# SUPPLIED INFORMATION:
(* ===== verification/Deployment.v ===== *)
(** * Deployment inventories (wr-common/src/deployment_contract.rs)

    What a deployment expects to run on a node, brought into one canonical form whose
    digest identifies the revision. [prost]'s [encoded_len] and the printing of a URI are
    parameters. *)

From S2P Require Import Prelude RustStr Lists Canonical Orders Externals Models Identity Naming Http Snapshot.

Definition DEPLOYMENT_INVENTORY_SCHEMA_VERSION : Z := 1.
Definition MAX_DEPLOYMENT_INVENTORY_BYTES : Z := 2 * 1024 * 1024.
Definition REVISION_DOMAIN : string := "wruntime-deployment-revision-v1".
Definition OPERATION_DOMAIN : string := "wruntime-deployment-operation-v1".

Record ModuleIdentity : Type := mkModuleIdentity {
  mid_namespace : string;
  mid_name : string;
  mid_version : string;
}.

Record ExpectedModule : Type := mkExpectedModule {
  em_identity : option ModuleIdentity;
  em_proto_schema_digest : string;
}.

Record SecretRequest : Type := mkSecretRequest { sr_namespace : string; sr_key : string }.

Record ExpectedEngine : Type := mkExpectedEngine {
  ee_engine_slot : string;
  ee_modules : list ExpectedModule;
  ee_secrets : list SecretRequest;
  ee_db_namespaces : list string;
  ee_job_queue_id : string;
  ee_job_admin_address : string;
}.

Record DeploymentInventoryV1 : Type := mkInventory {
  di_schema_version : Z;
  di_engines : list ExpectedEngine;
}.

Inductive DeployError : Type :=
| DepSchemaVersion
| DepEngineCount
| DepSlot
| DepSlotCap
| DepOverflow
| DepIdentityMissing
| DepModule (e : module_id_error)
| DepSchemaDigest
| DepDuplicateModule
| DepNamespace (e : name_error)
| DepSecret
| DepDuplicateDb
| DepQueue (e : name_error)
| DepAddressTooLong
| DepAddress (e : endpoint_error)
| DepAddressForm
| DepQueueAddress
| DepTotalCap
| DepTooLarge
| DepNode (e : name_error)
| DepRevision
| DepRevisionDigest
| DepFieldTooLong.

Definition lift_dep {E A} (f : E → DeployError) (r : result E A) : result DeployError A :=
  match r with Ok a => Ok a | Err e => Err (f e) end.

Definition valid_token (value : string) : bool :=
  negb (str_is_empty value) && (str_len value <=? 128)%Z
  && str_all (λ b, is_ascii_alphanumeric b || char_eqb b "-" || char_eqb b "_" || char_eqb b ".") value.

(** A loop that checks each element and that its key, kept in a [BTreeSet], is new. *)
Fixpoint check_each {A K} `{Countable K} (check : A → result DeployError ()) (key : A → K)
    (duplicate : DeployError) (seen : gset K) (l : list A) : result DeployError () :=
  match l with
  | [] => Ok ()
  | x :: l =>
      let? _ := check x in
      ensure? bool_decide (key x ∉ seen) else duplicate in
      check_each check key duplicate ({[key x]} ∪ seen) l
  end.

Definition module_key_cmp : string * (string * (string * string)) → string * (string * (string * string)) → comparison :=
  pair_cmp str_cmp (pair_cmp str_cmp (pair_cmp str_cmp str_cmp)).

(** Sorting reads the key only after every identity was found present. *)
Definition module_key (m : ExpectedModule) : string * (string * (string * string)) :=
  match em_identity m with
  | Some i => (mid_namespace i, (mid_name i, (mid_version i, em_proto_schema_digest m)))
  | None => ("", ("", ("", em_proto_schema_digest m)))
  end.

Definition module_cmp (a b : ExpectedModule) : comparison := module_key_cmp (module_key a) (module_key b).

Definition secret_key (s : SecretRequest) : string * string := (sr_namespace s, sr_key s).

Definition secret_cmp (a b : SecretRequest) : comparison :=
  pair_cmp str_cmp str_cmp (secret_key a) (secret_key b).

Definition slot_cmp (a b : ExpectedEngine) : comparison :=
  str_cmp (ee_engine_slot a) (ee_engine_slot b).

(** *** Bytes of a digest *)

Definition hex_value (c : ascii) : N :=
  let n := N_of_ascii c in if (n <? 58)%N then (n - 48)%N else (n - 87)%N.

(** The bytes that a hexadecimal text writes. *)
Fixpoint unhex (s : string) : list N :=
  match s with
  | String a (String b rest) => (16 * hex_value a + hex_value b)%N :: unhex rest
  | _ => []
  end.

(** [bytes[i] = f(bytes[i])]. *)
Definition update_byte (i : nat) (f : N → N) (bytes : list N) : list N := alter f i bytes.

(** [format!("{byte:02x}")] of each byte. *)
Definition to_hex (bytes : list N) : string :=
  foldr (λ b acc, String (hex_digit (b / 16)) (String (hex_digit (b `mod` 16)) acc)) "" bytes.

Section deployment.
Context `{SH : Sha256Lib, SV : SemverLib, HL : HttpLib}.
Context (uri_to_string : Uri → string) (inventory_encoded_len : DeploymentInventoryV1 → Z).

Definition check_module (m : ExpectedModule) : result DeployError () :=
  match em_identity m with
  | None => Err DepIdentityMissing
  | Some i =>
      let? _ := lift_dep DepModule (module_id_parse (mid_namespace i) (mid_name i) (mid_version i)) in
      ensure? str_is_empty (em_proto_schema_digest m) || valid_digest (em_proto_schema_digest m)
        else DepSchemaDigest in
      Ok ()
  end.

Definition check_secret (s : SecretRequest) : result DeployError () :=
  let? _ := lift_dep DepNamespace (name_parse TNamespace (sr_namespace s)) in
  ensure? negb (str_is_empty (sr_key s)) && (str_len (sr_key s) <=? 256)%Z else DepSecret in
  Ok ().

Definition check_db (namespace : string) : result DeployError () :=
  let? _ := lift_dep DepNamespace (name_parse TNamespace namespace) in Ok ().

Definition check_job_admin (queue address : string) : result DeployError () :=
  match str_is_empty queue, str_is_empty address with
  | true, true => Ok ()
  | false, false =>
      let? _ := lift_dep DepQueue (name_parse TJobQueueId queue) in
      ensure? (str_len address <=? 2048)%Z else DepAddressTooLong in
      let? _ := lift_dep DepAddress (endpoint_parse PeerHttpsUrl address) in
      match uri_parse address with
      | None => Err (DepAddress EndpointInvalid)
      | Some uri =>
          ensure? bool_decide (uri_scheme uri = Some "https") && bool_decide (uri_query uri = None)
                  && negb (is_some_and (uri_authority uri) (str_contains "@"))
                  && String.eqb (uri_to_string uri) address else DepAddressForm in
          Ok ()
      end
  | _, _ => Err DepQueueAddress
  end.

(** One iteration of the loop, after the engine's slot and sizes were checked. *)
Definition canonical_engine (e : ExpectedEngine) : result DeployError ExpectedEngine :=
  let? _ := check_each check_module module_key DepDuplicateModule ∅ (ee_modules e) in
  let modules := sort_by module_cmp (ee_modules e) in
  let? _ := check_each check_secret secret_key DepSecret ∅ (ee_secrets e) in
  let secrets := sort_by secret_cmp (ee_secrets e) in
  let? _ := check_each check_db id DepDuplicateDb ∅ (ee_db_namespaces e) in
  let db_namespaces := sort_by str_cmp (ee_db_namespaces e) in
  let? _ := check_job_admin (ee_job_queue_id e) (ee_job_admin_address e) in
  Ok (mkExpectedEngine (ee_engine_slot e) modules secrets db_namespaces (ee_job_queue_id e)
        (ee_job_admin_address e)).

Definition entry_count (e : ExpectedEngine) : Z :=
  Z.of_nat (length (ee_modules e)) + Z.of_nat (length (ee_secrets e))
  + Z.of_nat (length (ee_db_namespaces e)).

Definition within_slot_caps (e : ExpectedEngine) : bool :=
  (Z.of_nat (length (ee_modules e)) <=? 4096)%Z && (Z.of_nat (length (ee_secrets e)) <=? 4096)%Z
  && (Z.of_nat (length (ee_db_namespaces e)) <=? 4096)%Z.

Fixpoint canonical_engines (total : Z) (slots : gset string) (engines : list ExpectedEngine) :
    result DeployError (Z * list ExpectedEngine) :=
  match engines with
  | [] => Ok (total, [])
  | e :: engines =>
      ensure? valid_token (ee_engine_slot e) && bool_decide (ee_engine_slot e ∉ slots) else DepSlot in
      ensure? within_slot_caps e else DepSlotCap in
      let? total := match usize_checked_add total (entry_count e) with
                    | Some total => Ok total
                    | None => Err DepOverflow
                    end in
      let? e' := canonical_engine e in
      let? (total, engines) := canonical_engines total ({[ee_engine_slot e]} ∪ slots) engines in
      Ok (total, e' :: engines)
  end.

Definition canonicalize_inventory (inventory : DeploymentInventoryV1) :
    result DeployError DeploymentInventoryV1 :=
  ensure? (di_schema_version inventory =? DEPLOYMENT_INVENTORY_SCHEMA_VERSION)%Z else DepSchemaVersion in
  ensure? (Z.of_nat (length (di_engines inventory)) <=? 1024)%Z else DepEngineCount in
  let? (total, engines) := canonical_engines 0 ∅ (di_engines inventory) in
  ensure? (total <=? 65536)%Z else DepTotalCap in
  let inventory := mkInventory (di_schema_version inventory) (sort_by slot_cmp engines) in
  ensure? (inventory_encoded_len inventory <=? MAX_DEPLOYMENT_INVENTORY_BYTES)%Z else DepTooLarge in
  Ok inventory.

Definition dep_push_str : string → result DeployError string := enc_str DepFieldTooLong.

Definition push_module (m : ExpectedModule) : result DeployError string :=
  push_pair dep_push_str (push_pair dep_push_str (push_pair dep_push_str dep_push_str)) (module_key m).

Definition push_secret (s : SecretRequest) : result DeployError string :=
  push_pair dep_push_str dep_push_str (secret_key s).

# AIM OF THE EXERCISE:
Please retype, without any change, the line containing "Definition dep_push_str : string" and every line after it to the end of the entries above, and only those.

# WRITTEN REPLY:
Definition dep_push_str : string → result DeployError string := enc_str DepFieldTooLong.

Definition push_module (m : ExpectedModule) : result DeployError string :=
  push_pair dep_push_str (push_pair dep_push_str (push_pair dep_push_str dep_push_str)) (module_key m).

Definition push_secret (s : SecretRequest) : result DeployError string :=
  push_pair dep_push_str dep_push_str (secret_key s).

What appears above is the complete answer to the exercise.